» TASK DESCRIPTION
Your answer must consist of exactly the lines below, starting with the line with "(** A restart" and going on through the line with "fence_ok n' /\ controllerEpoch n <= controllerEpoch n' /\", and nothing else.
-- Opening Marker --
(* ===== verification/GoStd.v ===== *)
(** * The parts of Go's standard library the components use

    UTF-8 validity, [strings.TrimSpace], [unicode.IsControl] and
    [unicode.IsSpace], [encoding/hex] and [crypto/sha256], as executable
    functions.  Strings are byte strings, as in Go. *)

From Stdlib Require Import ZArith Lia Strings.Byte Strings.String Strings.Ascii.
From stdpp Require Import base list strings.
From S2P Require Import Prelude.

#[local] Open Scope Z_scope.

Module GoStd.

Definition string_bytes (s : string) : list Z := map byte_val (list_byte_of_string s).

(** ** unicode/utf8 *)

Definition in_range (lo hi b : Z) : bool := (lo <=? b) && (b <=? hi).
Definition cont (b : Z) : bool := in_range 0x80 0xBF b.

(** The accepted range of the second byte, by the first. *)
Definition second3 (b0 b1 : Z) : bool :=
  if b0 =? 0xE0 then in_range 0xA0 0xBF b1
  else if b0 =? 0xED then in_range 0x80 0x9F b1 else cont b1.
Definition second4 (b0 b1 : Z) : bool :=
  if b0 =? 0xF0 then in_range 0x90 0xBF b1
  else if b0 =? 0xF4 then in_range 0x80 0x8F b1 else cont b1.

(** The runes of a valid encoding; [None] where [utf8.Valid] is false. *)
Fixpoint utf8_decode (l : list Z) : option (list Z) :=
  match l with
  | [] => Some []
  | b0 :: t0 =>
      if in_range 0 0x7F b0 then cons b0 <$> utf8_decode t0
      else match t0 with
      | [] => None
      | b1 :: t1 =>
          if in_range 0xC2 0xDF b0 then
            if cont b1 then cons (Z.land b0 0x1F * 64 + Z.land b1 0x3F) <$> utf8_decode t1
            else None
          else match t1 with
          | [] => None
          | b2 :: t2 =>
              if in_range 0xE0 0xEF b0 then
                if second3 b0 b1 && cont b2 then
                  cons (Z.land b0 0x0F * 4096 + Z.land b1 0x3F * 64 + Z.land b2 0x3F)
                    <$> utf8_decode t2
                else None
              else match t2 with
              | [] => None
              | b3 :: t3 =>
                  if in_range 0xF0 0xF4 b0 && second4 b0 b1 && cont b2 && cont b3 then
                    cons (Z.land b0 0x07 * 262144 + Z.land b1 0x3F * 4096
                          + Z.land b2 0x3F * 64 + Z.land b3 0x3F) <$> utf8_decode t3
                  else None
              end
          end
      end
  end.

Definition runes (s : string) : option (list Z) := utf8_decode (string_bytes s).

(** ** unicode *)

Definition IsControl (r : Z) : bool := in_range 0 0x1F r || in_range 0x7F 0x9F r.

Definition IsSpace (r : Z) : bool :=
  in_range 0x09 0x0D r || (r =? 0x20) || (r =? 0x85) || (r =? 0xA0) || (r =? 0x1680)
  || in_range 0x2000 0x200A r || (r =? 0x2028) || (r =? 0x2029) || (r =? 0x202F)
  || (r =? 0x205F) || (r =? 0x3000).

Fixpoint drop_space (l : list Z) : list Z :=
  match l with
  | [] => []
  | r :: t => if IsSpace r then drop_space t else l
  end.

Definition TrimSpace (l : list Z) : list Z := reverse (drop_space (reverse (drop_space l))).

(** [strings.ToLower] on its ASCII path; the Unicode case tables beyond it are
    an argument. *)
Definition lower_byte (b : Z) : Z := if in_range 0x41 0x5A b then b + 32 else b.

Definition isASCII (s : string) : bool := forallb (fun b => b <? 0x80) (string_bytes s).

Definition of_bytes (l : list Z) : string := string_of_list_byte (map byte_of l).

Definition ToLower (unicode_lower : string -> string) (s : string) : string :=
  if isASCII s then of_bytes (map lower_byte (string_bytes s)) else unicode_lower s.

(** ** Plain identifiers

    Strings of visible ASCII are valid UTF-8, untouched by trimming and free
    of control characters. *)

Definition visible (b : Z) : bool := in_range 0x21 0x7E b.

Lemma visible_decode l : forallb visible l = true -> utf8_decode l = Some l.
Proof.
  induction l as [|b l IH]; cbn [forallb utf8_decode]; [done|].
  intros [Hb Hl]%andb_true_iff. unfold visible, in_range in *. bool_hyp.
  replace ((0 <=? b) && (b <=? 127)) with true by (symmetry; apply andb_true_iff; lia).
  by rewrite IH.
Qed.

Lemma visible_not_space b : visible b = true -> IsSpace b = false.
Proof.
  unfold visible, in_range. intros. bool_hyp. unfold IsSpace. apply not_true_iff_false.
  intros Hs. rewrite !orb_true_iff in Hs. unfold in_range in Hs.
  rewrite !andb_true_iff, !Z.leb_le, !Z.eqb_eq in Hs. lia.
Qed.

Lemma visible_not_control b : visible b = true -> IsControl b = false.
Proof.
  unfold visible, in_range. intros. bool_hyp. unfold IsControl. apply not_true_iff_false.
  intros Hs. rewrite !orb_true_iff in Hs. unfold in_range in Hs.
  rewrite !andb_true_iff, !Z.leb_le in Hs. lia.
Qed.

Lemma drop_space_visible l : forallb visible l = true -> drop_space l = l.
Proof.
  destruct l as [|b l]; cbn; [done|]. intros [Hb _]%andb_true_iff.
  by rewrite visible_not_space.
Qed.

Lemma forallb_reverse {A} (f : A -> bool) l : forallb f (reverse l) = forallb f l.
Proof.
  induction l as [|x l IH]; [done|].
  rewrite reverse_cons, forallb_app, IH. cbn. rewrite andb_true_r. apply andb_comm.
Qed.

Lemma TrimSpace_visible l : forallb visible l = true -> TrimSpace l = l.
Proof.
  intros H. unfold TrimSpace. rewrite (drop_space_visible l) by done.
  rewrite drop_space_visible by by rewrite forallb_reverse. apply reverse_involutive.
Qed.

(** ** encoding/hex *)

Definition hex_digit (n : Z) : Z := if n <? 10 then n + 0x30 else n - 10 + 0x61.

Fixpoint hex_bytes (l : list Z) : list Z :=
  match l with
  | [] => []
  | b :: t => hex_digit (b / 16 mod 16) :: hex_digit (b mod 16) :: hex_bytes t
  end.

Definition EncodeToString (l : list Z) : string := of_bytes (hex_bytes l).

Lemma length_hex_bytes l : length (hex_bytes l) = (2 * length l)%nat.
Proof. induction l; cbn [hex_bytes length]; lia. Qed.

Lemma hex_digit_visible n : 0 <= n < 16 -> visible (hex_digit n) = true.
Proof.
  intros. unfold visible, hex_digit, in_range.
  destruct (n <? 10) eqn:E; bool_hyp; apply andb_true_iff; lia.
Qed.

Lemma hex_bytes_visible l : forallb visible (hex_bytes l) = true.
Proof.
  induction l as [|b l IH]; cbn [hex_bytes forallb]; [done|].
  rewrite !hex_digit_visible, IH by (apply Z.mod_pos_bound; lia). done.
Qed.

Lemma string_bytes_of_bytes l : forallb visible l = true -> string_bytes (of_bytes l) = l.
Proof.
  intros H. unfold string_bytes, of_bytes. rewrite list_byte_of_string_of_list_byte, map_map.
  induction l as [|b l IH]; cbn; [done|]. cbn in H. apply andb_true_iff in H as [Hb Hl].
  rewrite IH by done. f_equal. rewrite byte_val_of.
  unfold visible, in_range in Hb. bool_hyp. apply Z.mod_small. lia.
Qed.

Lemma string_bytes_app a b : string_bytes (a ++ b) = string_bytes a ++ string_bytes b.
Proof.
  unfold string_bytes. rewrite <- map_app. f_equal.
  induction a as [|c a IH]; [done|].
  exact (f_equal (cons (byte_of_ascii c)) IH).
Qed.

Lemma length_string_bytes s : length (string_bytes s) = String.length s.
Proof.
  unfold string_bytes. rewrite length_map.
  induction s as [|c s IH]; [done|]. exact (f_equal S IH).
Qed.

Lemma string_bytes_inj a b : string_bytes a = string_bytes b -> a = b.
Proof.
  unfold string_bytes. intros H.
  assert (list_byte_of_string a = list_byte_of_string b) as Hb.
  { revert H. generalize (list_byte_of_string b). induction (list_byte_of_string a) as [|x l IH];
      intros [|y m]; try done. cbn. intros [= Hx Hl]. f_equal; [|by apply IH].
    by rewrite <- (byte_of_val x), Hx, byte_of_val. }
  by rewrite <- (string_of_list_byte_of_string a), Hb, string_of_list_byte_of_string.
Qed.

(** ** crypto/sha256 *)

Module Sha256.

(** The constants of FIPS 180-4: the first 32 bits of the fractional parts
    of the cube roots of the first 64 primes, and of the square roots of the
    first eight.  A root of [p] scaled by [2 ^ 32] is an integer root. *)
Definition is_prime (p : nat) : bool :=
  (2 <=? p)%nat && forallb (fun d => negb (p mod d =? 0)%nat) (seq 2 (p - 2)).
Definition primes_below (n : nat) : list Z := map Z.of_nat (filter is_prime (seq 2 n)).

Fixpoint cube_root (bits : nat) (r n : Z) : Z :=
  match bits with
  | O => r
  | S b => let r' := r + 2 ^ Z.of_nat b in cube_root b (if r' * r' * r' <=? n then r' else r) n
  end.

Definition K : list Z :=
  Eval vm_compute in map (fun p => u32 (cube_root 36 0 (p * 2 ^ 96))) (primes_below 310).

Definition rotr (n x : Z) : Z := Z.lor (Z.shiftr x n) (u32 (Z.shiftl x (32 - n))).

Record digest := mkDigest { da : Z; db : Z; dc : Z; dd : Z; de : Z; df : Z; dg : Z; dh : Z }.

Definition init : digest :=
  Eval vm_compute in
    match map (fun p => u32 (Z.sqrt (p * 2 ^ 64))) (primes_below 18) with
    | [a; b; c; d; e; f; g; h] => mkDigest a b c d e f g h
    | _ => mkDigest 0 0 0 0 0 0 0 0
    end.

Definition round (s : digest) (kw : Z) : digest :=
  let '(mkDigest a b c d e f g h) := s in
  let s1 := Z.lxor (Z.lxor (rotr 6 e) (rotr 11 e)) (rotr 25 e) in
  let ch := Z.lxor (Z.land e f) (Z.land (Z.lxor e 0xffffffff) g) in
  let t1 := u32 (h + s1 + ch + kw) in
  let s0 := Z.lxor (Z.lxor (rotr 2 a) (rotr 13 a)) (rotr 22 a) in
  let maj := Z.lxor (Z.lxor (Z.land a b) (Z.land a c)) (Z.land b c) in
  let t2 := u32 (s0 + maj) in
  mkDigest (u32 (t1 + t2)) a b c (u32 (d + t1)) e f g.

(** The message schedule, newest word first. *)
Fixpoint schedule (n : nat) (w : list Z) : list Z :=
  match n with
  | O => w
  | S n' =>
      let at_ i := nth i w 0 in
      let x := at_ 14%nat in let y := at_ 1%nat in
      let s0 := Z.lxor (Z.lxor (rotr 7 x) (rotr 18 x)) (Z.shiftr x 3) in
      let s1 := Z.lxor (Z.lxor (rotr 17 y) (rotr 19 y)) (Z.shiftr y 10) in
      schedule n' (u32 (at_ 15%nat + s0 + at_ 6%nat + s1) :: w)
  end.

Fixpoint words (n : nat) (l : list Z) : list Z :=
  match n, l with
  | S n', a :: b :: c :: d :: t => (((a * 256 + b) * 256 + c) * 256 + d) :: words n' t
  | _, _ => []
  end.

Definition compress (s : digest) (block : list Z) : digest :=
  let w := reverse (schedule 48 (reverse (words 16 block))) in
  let s' := fold_left (fun st kw => round st (u32 (fst kw + snd kw))) (combine K w) s in
  mkDigest (u32 (da s + da s')) (u32 (db s + db s')) (u32 (dc s + dc s')) (u32 (dd s + dd s'))
    (u32 (de s + de s')) (u32 (df s + df s')) (u32 (dg s + dg s')) (u32 (dh s + dh s')).

Fixpoint blocks (n : nat) (s : digest) (l : list Z) : digest :=
  match n with
  | O => s
  | S n' => blocks n' (compress s (take 64 l)) (drop 64 l)
  end.

Definition pad (l : list Z) : list Z :=
  let n := length l in
  l ++ 0x80 :: replicate ((119 - n mod 64) mod 64) 0 ++ map byte_val (be_split 8 (8 * Z.of_nat n)).

Definition word_bytes (w : Z) : list Z := map byte_val (be_split 4 w).

Definition Sum256 (l : list Z) : list Z :=
  let p := pad l in
  let s := blocks (length p / 64) init p in
  concat (map word_bytes [da s; db s; dc s; dd s; de s; df s; dg s; dh s]).

Lemma length_Sum256 l : length (Sum256 l) = 32%nat.
Proof.
  unfold Sum256. cbn [map concat]. unfold word_bytes.
  by rewrite !length_app, !length_map, !length_be_split.
Qed.

Example sum_empty : EncodeToString (Sum256 []) =
  "e3b0c44298fc1c149afbf4c8996fb92427ae41e4649b934ca495991b7852b855"%string.
Proof. vm_compute. reflexivity. Qed.

Example sum_abc : EncodeToString (Sum256 (string_bytes "abc")) =
  "ba7816bf8f01cfea414140de5dae2223b00361a396177a9cb410ff61f20015ad"%string.
Proof. vm_compute. reflexivity. Qed.

Example sum_two_blocks :
  EncodeToString (Sum256 (string_bytes "abcdbcdecdefdefgefghfghighijhijkijkljklmklmnlmnomnopnopq")) =
  "248d6a61d20638b8e5c026930c3e6039a33ce45964ff2167f6ecedd419db06c1"%string.
Proof. vm_compute. reflexivity. Qed.

End Sha256.

End GoStd.
Lemma acquire_request_ok s c k now o p prev :
    inv s -> coord_ok (view_of s) c k -> now <= clock c (time s) -> object_of s o ->
    acquire_request k now o = Ok (p, prev) ->
    timed_put (view_of s) c now p /\ put_ok (view_of s) c p.
  Proof.
    intros (Htag & _) (Hh & Ho & _) Hn Hobj. unfold acquire_request, readLease.
    destruct (readJSON _ o) as [[r tag]|e] eqn:Ej.
    2:{ destruct e; intros [= <- <-]. unfold timed_put, put_ok; cbn. rewrite Ho. auto. }
    destruct (_ || _); [discriminate|]. destruct tag as [t|]; [|discriminate].
    destruct (now <? _) eqn:Enow; [discriminate|]. destruct (Epoch r =? _); [discriminate|].
    intros [= <- <-]. bool_hyp. unfold timed_put, put_ok; cbn. rewrite Ho in *.
    split_and!; [done..| |].
    - destruct o as [| |size payload decoded trailing tag]; try discriminate.
      destruct Hobj as (R & t' & HR & -> & _). unfold readJSON in Ej.
      repeat (step_if || step_match; try discriminate). injection Ej as <- <-. by eapply Htag.
    - intros R HR. right. destruct o as [| |size payload decoded trailing tag]; try discriminate.
      destruct Hobj as (R' & t' & HR' & -> & Hdec). rewrite HR in HR'. injection HR' as <- _.
      unfold readJSON in Ej. repeat (step_if || step_match; try discriminate).
      injection Ej as <-. destruct Hdec as [[= <-]|]; [split; [done|lia]|discriminate].
  Qed.
(* ===== verification/NodeEpoch.v ===== *)
(** * The node's controller-epoch fence

    [internal/node/controller_epoch.go]: a node persists the highest
    controller epoch it has accepted before acting on it, and refuses lower
    ones.  The file system is the content of the epoch file; each system call
    of [persistControllerEpoch] may fail on its own, and a crash may happen
    between any two operations.  The last theorem joins the fence to the
    writer lease of [WriterLease]. *)

From Stdlib Require Import ZArith Lia.
From stdpp Require Import base list gmap strings relations.
From S2P Require Import Prelude WriterLease.

#[local] Open Scope Z_scope.

Module NodeEpoch.

Inductive epoch_error :=
| CodeConflict (what : string)
| CodeInternal (what : string)
| Corrupt
| Invalid.

(** The epoch file: absent, or its decoded content; [None] does not decode. *)
Definition epoch_file : Type := option (option Z).

Definition loadControllerEpoch (f : epoch_file) : result epoch_error Z :=
  match f with
  | None => Ok 0
  | Some None => Err Corrupt
  | Some (Some e) => if e =? 0 then Err Corrupt else Ok e
  end.

(** Which of the system calls of one [persistControllerEpoch] succeed. *)
Record io := mkIO {
  io_create : bool; io_chmod : bool; io_write : bool; io_sync : bool;
  io_close : bool; io_rename : bool; io_syncdir : bool }.

Definition io_ok : io := mkIO true true true true true true true.

Definition persistControllerEpoch (x : io) (epoch : Z) (f : epoch_file)
  : result epoch_error unit * epoch_file :=
  if epoch =? 0 then (Err Invalid, f)
  else if negb (io_create x) then (Err (CodeInternal "create"), f)
  else
    let ok := io_chmod x && io_write x in
    let ok := ok && io_sync x in
    let ok := ok && io_close x in
    let renamed := ok && io_rename x in
    let f' := if renamed then Some (Some epoch) else f in
    if renamed && io_syncdir x then (Ok tt, f') else (Err (CodeInternal "persist"), f').

Record node := mkNode { controllerEpoch : Z; epochPath : epoch_file }.

Definition acceptControllerEpoch (x : io) (n : node) (epoch : Z) : result epoch_error unit * node :=
  if epoch =? 0 then (Err (CodeConflict "missing controller epoch"), n)
  else if epoch <? controllerEpoch n then (Err (CodeConflict "stale controller epoch"), n)
  else if epoch =? controllerEpoch n then (Ok tt, n)
  else
    match persistControllerEpoch x epoch (epochPath n) with
    | (Err _, f') => (Err (CodeInternal "persist controller epoch"), mkNode (controllerEpoch n) f')
    | (Ok _, f') => (Ok tt, mkNode epoch f')
    end.

(** A restart loses the memory and reads the file back. *)
Inductive epoch_step : node -> node -> Prop :=
| step_accept x n e : epoch_step n (snd (acceptControllerEpoch x n e))
| step_restart n e : loadControllerEpoch (epochPath n) = Ok e -> epoch_step n (mkNode e (epochPath n)).

(** What a restart would read. *)
Definition on_disk (n : node) : Z :=
  match epochPath n with Some (Some e) => e | _ => 0 end.

Definition fence_ok (n : node) : Prop := 0 <= controllerEpoch n <= on_disk n.

Lemma accept_spec x n e : fence_ok n -> 0 <= e ->
  let '(res, n') := acceptControllerEpoch x n e in
  fence_ok n' /\ controllerEpoch n <= controllerEpoch n' /\
  (res = Ok tt -> controllerEpoch n' = e).
Proof.
  intros Hn He. unfold acceptControllerEpoch, persistControllerEpoch, fence_ok, on_disk in *.
  destruct n as [m [[d|]|]]; cbn in *; repeat step_if; cbn; bool_hyp; split_and!; try lia;
    try discriminate; intros; try lia; done.
Qed.

Lemma step_fence n n' :
  (fence_ok n /\ (forall x e, n' = snd (acceptControllerEpoch x n e) -> 0 <= e \/ n' = n)) ->
  epoch_step n n' -> fence_ok n' /\ controllerEpoch n <= controllerEpoch n'.
Proof.
  intros [Hn Hneg] Hs. inversion Hs as [x n0 e|n0 e Hl]; subst.
  - destruct (Hneg x e eq_refl) as [He|Heq].
    + pose proof (accept_spec x n e Hn He) as Ha.
      destruct (acceptControllerEpoch x n e) as [res n']. cbn. naive_solver.
    + rewrite Heq. split; [done|lia].
  - unfold fence_ok, on_disk in *. unfold loadControllerEpoch in Hl.
    destruct (epochPath n) as [[d|]|] eqn:E; cbn; rewrite ?E; try discriminate.
    + destruct (d =? 0) eqn:Ed; [discriminate|]. injection Hl as <-. lia.
    + injection Hl as <-. lia.
Qed.

(** A negative argument is no [uint64]; the model refuses it as stale. *)
Lemma negative_stale x n e : fence_ok n -> e < 0 -> snd (acceptControllerEpoch x n e) = n.
Proof.
  intros [H0 _] He. unfold acceptControllerEpoch.
  replace (e =? 0) with false by (symmetry; apply Z.eqb_neq; lia).
  by replace (e <? controllerEpoch n) with true by (symmetry; apply Z.ltb_lt; lia).
Qed.

Lemma steps_fence n n' : rtc epoch_step n n' -> fence_ok n ->
  fence_ok n' /\ controllerEpoch n <= controllerEpoch n'.
Proof.
  induction 1 as [n|n n1 n' Hs Hr IH]; intros Hn; [split; [done|lia]|].
  destruct (step_fence n n1) as [Hn1 Hle]; [|done|].
  - split; [done|]. intros x e ->. destruct (decide (0 <= e)); [by left|right].
    apply negative_stale; [done|lia].
  - destruct (IH Hn1) as [? ?]. split; [done|lia].
Qed.

(** once a node has accepted a controller epoch, it refuses every lower
    epoch in every later state, whatever system calls fail and however often
    it crashes and restarts in between; a restart resumes from an epoch at
    least as high as the one last accepted. *)
Theorem accepted_epoch_is_a_fence : forall x n e n1 n2 y e',
  fence_ok n -> 0 < e -> acceptControllerEpoch x n e = (Ok tt, n1) ->
  rtc epoch_step n1 n2 -> e' < e ->
  exists what, acceptControllerEpoch y n2 e' = (Err (CodeConflict what), n2).
Proof.
  intros x n e n1 n2 y e' Hn He Ha Hr Hlt.
  pose proof (accept_spec x n e Hn ltac:(lia)) as H. rewrite Ha in H.
  destruct H as (Hn1 & _ & Heq). specialize (Heq eq_refl).
  destruct (steps_fence n1 n2 Hr Hn1) as [_ Hle]. unfold acceptControllerEpoch.
  destruct (e' =? 0) eqn:E0; [eauto|]. bool_hyp.
  replace (e' <? controllerEpoch n2) with true by (symmetry; apply Z.ltb_lt; lia). eauto.
Qed.

Lemma accepted_epoch_is_a_fence_witness :
  exists what,
    acceptControllerEpoch io_ok (mkNode 3 (Some (Some 3))) 2
    = (Err (CodeConflict what), mkNode 3 (Some (Some 3))).
Proof.
  apply (accepted_epoch_is_a_fence io_ok (mkNode 0 None) 3 (mkNode 3 (Some (Some 3)))
           (mkNode 3 (Some (Some 3))) io_ok 2).
  - vm_compute. split; discriminate.
  - reflexivity.
  - reflexivity.
  - eapply rtc_l; [apply (step_restart _ 3); reflexivity|]. apply rtc_refl.
  - reflexivity.
Defined.

Import WriterLease.

(** C36: a superseded controller is refused.  Suppose controller [c] once
    passed the decision gate with epoch [e1], and later a different
    controller [d] passed it with epoch [e2].  A node that has accepted [d]
    refuses every frame stamped with [c]'s epoch from then on, across
    failed writes and restarts. *)
Theorem superseded_controller_refused :
  forall O clock s s1 s2 c d e1 e2 x n n1 n2 y,
  clocks_ok O clock -> LeaseTTL O <= maxInt64 ->
  initial O s -> rtc (WriterLease.step clock) s s1 -> rtc (WriterLease.step clock) s1 s2 ->
  decides clock s1 c e1 -> decides clock s2 d e2 -> c <> d -> 0 < e2 ->
  fence_ok n -> acceptControllerEpoch x n e2 = (Ok tt, n1) -> rtc epoch_step n1 n2 ->
  exists what, acceptControllerEpoch y n2 e1 = (Err (CodeConflict what), n2).
Proof.
  intros O clock s s1 s2 c d e1 e2 x n n1 n2 y Hclk Httl Hi Hr1 Hr2 Hc Hd Hne Hpos Hn Ha Hr.
  assert (e1 < e2) as Hlt.
  { pose proof (inv_reachable O clock Hclk s s1 Hi Hr1) as Hinv1.
    pose proof (rtc_invariant _ _ (inv_step O clock Hclk) _ _ Hr2 Hinv1) as Hinv2.
    exact (owners_ordered O clock Hclk s1 s2 c d e1 e2 Hinv1 Hinv2 Httl Hr2 Hc Hd Hne). }
  pose proof (accept_spec x n e2 Hn ltac:(lia)) as H. rewrite Ha in H.
  destruct H as (Hn1 & _ & Heq). specialize (Heq eq_refl).
  destruct (steps_fence n1 n2 Hr Hn1) as [_ Hle]. unfold acceptControllerEpoch.
  destruct (e1 =? 0) eqn:E0; [eauto|]. bool_hyp.
  replace (e1 <? controllerEpoch n2) with true by (symmetry; apply Z.ltb_lt; lia). eauto.
Qed.

Lemma superseded_controller_refused_witness :
  exists what,
    acceptControllerEpoch io_ok (mkNode 2 (Some (Some 2))) 1
    = (Err (CodeConflict what), mkNode 2 (Some (Some 2))).
Proof.
  refine (superseded_controller_refused ex_options ex_clock ex_start ex_held ex_taken_over
            "a" "b" 1 2 io_ok (mkNode 0 None) (mkNode 2 (Some (Some 2))) (mkNode 2 (Some (Some 2)))
            io_ok ex_clocks_ok _ ex_initial ex_run1 ex_run2 _ _ _ _ _ _ (rtc_refl _ _)).
  - vm_compute. discriminate.
  - apply decides_compute. vm_compute. reflexivity.
  - apply decides_compute. vm_compute. reflexivity.
  - discriminate.
  - reflexivity.
  - vm_compute. split; discriminate.
  - vm_compute. reflexivity.
Defined.

End NodeEpoch.
Lemma Estimate_exact c tenant provider model i o : catalog_ok c ->
    0 <= i <= MaxTokenCount -> 0 <= o <= MaxTokenCount ->
    Estimate c tenant provider model i o =
      match Lookup c tenant provider model with
      | Some p => (ceil_cost i (InputMicrosPerMillionTokens p)
                   + ceil_cost o (OutputMicrosPerMillionTokens p), true)
      | None => (0, false)
      end
    /\ 0 <= fst (Estimate c tenant provider model i o) <= 2 * 10 ^ 18.
  Proof.
    intros Hc Hi Ho. unfold Estimate.
    destruct (Lookup c tenant provider model) as [p|] eqn:E; [|cbn; split; [done|lia]].
    destruct (Lookup_in_range _ _ _ _ _ Hc E) as [Hin Hout].
    destruct (scaledCost_exact i _ Hi Hin) as [-> Hib].
    destruct (scaledCost_exact o _ Ho Hout) as [-> Hob].
    zb.
    rewrite maxInt64_val, i64_small by (unfold is_i64; lia).
    zb.
    rewrite i64_small by (unfold is_i64; lia). cbn. split; [done|lia].
  Qed.

  (** A run of override replacements, failed ones included. *)
Fixpoint replace_run (c : Catalog) (ops : list (string * list Price)) : Catalog :=
    match ops with
    | [] => c
    | (t, ps) :: ops' => replace_run (snd (ReplaceTenant c t ps)) ops'
    end.

Lemma replace_run_ok ops : forall c, catalog_ok c -> catalog_ok (replace_run c ops).
  Proof.
    induction ops as [|[t ps] ops IH]; intros c Hc; [done|]. apply IH. by apply ReplaceTenant_ok.
  Qed.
-- Closing Marker --
» PROBLEM SOLUTION
(** A restart loses the memory and reads the file back. *)
Inductive epoch_step : node -> node -> Prop :=
| step_accept x n e : epoch_step n (snd (acceptControllerEpoch x n e))
| step_restart n e : loadControllerEpoch (epochPath n) = Ok e -> epoch_step n (mkNode e (epochPath n)).

(** What a restart would read. *)
Definition on_disk (n : node) : Z :=
  match epochPath n with Some (Some e) => e | _ => 0 end.

Definition fence_ok (n : node) : Prop := 0 <= controllerEpoch n <= on_disk n.

Lemma accept_spec x n e : fence_ok n -> 0 <= e ->
  let '(res, n') := acceptControllerEpoch x n e in
  fence_ok n' /\ controllerEpoch n <= controllerEpoch n' /\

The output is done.